WASHINGTON - The recent recall of beef from a California slaughter plant was a communications nightmare because information often reached parents and
the media before school food service directors, a group representing them told members of Congress yesterday.
"In an era of instant news and e-mail, when any USDA agency puts out a press release saying the product 'is unfit for human consumption,' the
information reaches parents immediately," Mary Hill, president of the School Nutrition Association, testified before the U.S. House of
Representatives Education and Labor Committee. "Parents start calling before we have any information."
Please visit the link provided for the complete story.
But it seems like when they finally get around to doing a recall, the food has already been eaten anyway. The same in the case I cited above.
www.flatbushlife.com...
Brooklyn public school students consumed beef the federal government deemed “unfit for human food.”
Prior to learning that the U.S. Department of Agriculture (USDA) was to recall 143 million pounds of meat because sick cows were slaughtered, the city
Department of Education (DOE) served the beef in school lunches.
“Some of the beef was used,” explained DOE spokesperson Margie Feinberg.
Concerns have been raised about the quality of the meat because sick cows, called downers, can carry illnesses and bacteria.
Please visit the link provided for the complete story.

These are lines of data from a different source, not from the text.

(* ===== verification/Refinement.v ===== *)
(** * Refinement: the component implements the debouncer

    The abstraction forgets the slots of the hook and the handles of the
    timers: of a state of the component ([Debounce.System]) it keeps the
    host's clock, the one timer that may be pending, and the calls made.
    Every event of the component is then zero or one operation of the
    abstract machine ([Debouncer.v]); the theorems of the machine carry over
    to the component. *)

From stdpp Require Import gmap.
From S2P Require Import Prelude JsNumber React Timers Debounce Debouncer.

Section Refinement.
Context {H : Type} `{!TimerHost TimerCallback H}.

Implicit Types (s : System H) (e : event) (es : list event).

(** ** The abstraction *)

(** The pending timer as the machine sees it: its due time and the function
    it will call. *)
Definition the_timer (m : gmap nat (Z * TimerCallback)) : option (Z * ref) :=
  (fun kv => (kv.2.1, tc_callback kv.2.2)) <$> head (map_to_list m).

Definition abstraction s : Debouncer :=
  {| clock := th_now (host s); armed := the_timer (th_view (host s)); fired := calls s |}.

(** The operations an event amounts to: a render is a re-arm when the
    runtime runs the effect again and nothing otherwise. *)
Definition ops_of s e : list op :=
  match e with
  | Render effect delay deps =>
      if rearms (fiber s) effect delay deps
      then [Rearm (nextCallback (fiber s) effect deps) (th_delay delay)]
      else []
  | Unmount => [Dispose]
  | Advance dt => [Tick dt]
  end.

Fixpoint trace s es : list op :=
  match es with
  | [] => []
  | e :: es' => ops_of s e ++ trace (step s e) es'
  end.

(** The renders among the events. *)
Definition renders es : nat :=
  countb isRender es.

(** ** The abstraction of a timer table *)

Lemma the_timer_empty : the_timer ∅ = None.
Proof. unfold the_timer. by rewrite map_to_list_empty. Qed.

Lemma the_timer_singleton id due cb : the_timer {[id := (due, cb)]} = Some (due, tc_callback cb).
Proof. unfold the_timer. by rewrite map_to_list_singleton. Qed.

Lemma Inv_view s :
  Inv s -> th_view (host s) = ∅ \/ exists id due cb, th_view (host s) = {[id := (due, cb)]}.
Proof.
  intros [_ Hfib]. destruct (fiber s) as [f|]; [|by left].
  destruct Hfib as (handler & delay & _ & _ & [Hv|(due & Hv & _)]); [by left|right; eauto].
Qed.

(** ** One event at a time *)

Lemma render_refines effect delay deps s :
  Inv s ->
  abstraction (render effect delay deps s) = exec (abstraction s) (ops_of s (Render effect delay deps)).
Proof.
  intros Hinv. unfold ops_of. destruct (rearms _ _ _ _) eqn:Hre.
  - destruct (render_rearm effect delay deps s Hinv Hre) as (Hv & Hn & Hc).
    unfold abstraction. rewrite Hv, Hn, Hc, the_timer_singleton. simpl. unfold rearm; simpl.
    pose proof (th_delay_nonneg delay). by rewrite Z.max_r.
  - destruct (render_idle effect delay deps s Hinv Hre) as (Hh & Hc).
    unfold abstraction. by rewrite Hh, Hc.
Qed.

Lemma unmount_now s : Inv s -> th_now (host (unmount s)) = th_now (host s).
Proof.
  intros [Hwf _]. unfold unmount. destruct (fiber s) as [f|]; [|done]. unfold unmountEffect.
  by destruct (unmount_hook_view (eff_destroy (effectHook f)) (host s) Hwf) as (_ & _ & ? & _).
Qed.

Lemma unmount_refines s : Inv s -> abstraction (unmount s) = exec (abstraction s) [Dispose].
Proof.
  intros Hinv. destruct (unmount_spec s Hinv) as (_ & Hv & Hc).
  unfold abstraction. by rewrite Hv, Hc, unmount_now, the_timer_empty.
Qed.

Lemma tick_host dt s : host (tick dt s) = (advance dt (host s)).2.
Proof. unfold tick. by destruct (advance dt (host s)). Qed.

Lemma tick_refines dt s : Inv s -> abstraction (tick dt s) = exec (abstraction s) [Tick dt].
Proof.
  intros Hinv. pose proof (inv_wf s Hinv) as Hwf. unfold abstraction; simpl. unfold elapse; simpl.
  rewrite tick_host, advance_now. destruct (Inv_view s Hinv) as [Hv|(id & due & cb & Hv)].
  - destruct (tick_idle dt s Hwf Hv) as (-> & _ & _).
    by rewrite advance_view_none, Hv, the_timer_empty.
  - rewrite (tick_armed dt s id due cb Hwf Hv), (advance_view_single dt _ id due cb Hwf Hv).
    rewrite Hv, the_timer_singleton. case_decide; simpl; by rewrite ?the_timer_empty, ?the_timer_singleton.
Qed.

Lemma step_refines s e : Inv s -> abstraction (step s e) = exec (abstraction s) (ops_of s e).
Proof. destruct e; [apply render_refines | apply unmount_refines | apply tick_refines]. Qed.

(** ** Executions *)

Lemma run_refines s es : Inv s -> abstraction (run s es) = exec (abstraction s) (trace s es).
Proof.
  revert s. induction es as [|e es IH]; intros s Hinv; [done|].
  cbn [run foldl trace]. rewrite exec_app, <- step_refines by done.
  apply IH. auto with hooks.
Qed.

Lemma abstraction_initial : abstraction initial = idle (th_now th_init).
Proof. unfold abstraction, initial; simpl. by rewrite th_init_view, the_timer_empty. Qed.

Lemma trace_rearms s es : (rearms_in (trace s es) <= renders es)%nat.
Proof.
  unfold renders, rearms_in. revert s. induction es as [|e es IH]; intros s; [done|].
  cbn [trace]. autorewrite with hooks_rw. specialize (IH (step s e)).
  destruct e as [effect delay deps| |dt]; simpl in *; [|lia..].
  destruct (rearms _ _ _ _); autorewrite with hooks_rw; simpl; lia.
Qed.

(** ** Theorems *)

(** C5: the component refines the debouncer.  Whatever the host does with
    the component from its creation on, the clock, the pending call and the
    calls made are those of the abstract machine run on the operations the
    events amount to. *)
Theorem debouncer_simulation es :
  abstraction (run initial es) = exec (idle (th_now th_init)) (trace initial es).
Proof. rewrite <- abstraction_initial. apply run_refines. auto with hooks. Qed.

(** C12: at most one call per registration.  From a reachable state, the
    calls made by a run, with the one still owed at its end, are at most
    the call owed at its start and one per re-arming render of the run. *)
Theorem one_call_per_registration s es :
  reachable s ->
  (length (calls (run s es)) + owed (abstraction (run s es)) <=
   length (calls s) + owed (abstraction s) + rearms_in (trace s es))%nat.
Proof.
  intros Hinv%reachable_Inv.
  change (calls (run s es)) with (fired (abstraction (run s es))).
  rewrite (run_refines s es Hinv). apply (exec_budget (abstraction s)).
Qed.

(** From its creation on the component makes no more calls than it was
    rendered. *)
Theorem calls_bounded_by_renders es :
  (length (calls (run initial es)) <= renders es)%nat.
Proof.
  change (calls (run initial es)) with (fired (abstraction (run initial es))).
  rewrite run_refines, abstraction_initial by auto with hooks.
  pose proof (exec_budget (idle (th_now th_init)) (trace initial es)) as Hb.
  pose proof (trace_rearms initial es). unfold owed in Hb. simpl in Hb.
  destruct (armed _); lia.
Qed.

(** The record of calls is chronological: every call was made at a time
    that has passed, no call before an earlier one, and the pending call, if
    any, is not overdue. *)
Theorem calls_chronological s :
  reachable s -> sound (abstraction s).
Proof.
  intros [es ->]. rewrite run_refines, abstraction_initial by auto with hooks.
  apply sound_exec, sound_idle.
Qed.

End Refinement.

Arguments abstraction {H _} s.

(** ** The theorems at work on the queue implementation *)

Lemma one_call_per_registration_witness :
  (length (calls (run armed_demo [Render 8 30 [VNum 2]; Advance 30; Render 8 30 [VNum 3]; Advance 100])) +
   owed (abstraction (run armed_demo [Render 8 30 [VNum 2]; Advance 30; Render 8 30 [VNum 3]; Advance 100])) <=
   length (calls armed_demo) + owed (abstraction armed_demo) +
   rearms_in (trace armed_demo [Render 8 30 [VNum 2]; Advance 30; Render 8 30 [VNum 3]; Advance 100]))%nat.
Proof.
  exact (one_call_per_registration armed_demo
    [Render 8 30 [VNum 2]; Advance 30; Render 8 30 [VNum 3]; Advance 100] armed_demo_reachable).
Defined.

Lemma calls_chronological_witness : sound (abstraction rearmed_demo).
Proof. exact (calls_chronological rearmed_demo rearmed_demo_reachable). Defined.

I wonder if the slow response to these things is because they don't really want to do recalls, even if the food is unfit for human consumption, so
they don't unless they're forced to by public outcry. In other words, they operate on "what you don't know won't hurt you", when obviously, in
the case of food, it can.
Even in the cases where E. Coli is involved and people are dying, it seems the recall happens after the tainted food has hit the shelves and been
consumed by an awful lot of people.
It makes me wonder if this is something similar to Bush's gagging of scientists, but in this case it's preventing food safety action unless it
becomes a political tsunami.
What's your take? Is it deliberately slow, or it just turns out that way?
Sometimes I wonder what's in our food that we DON'T hear about.
This certainly isn't the fist time it turned out that way. I remember the pet food scandal that killed a bunch of pets, and they didn't catch that
before we ate pigs and chickens who were exposed, either.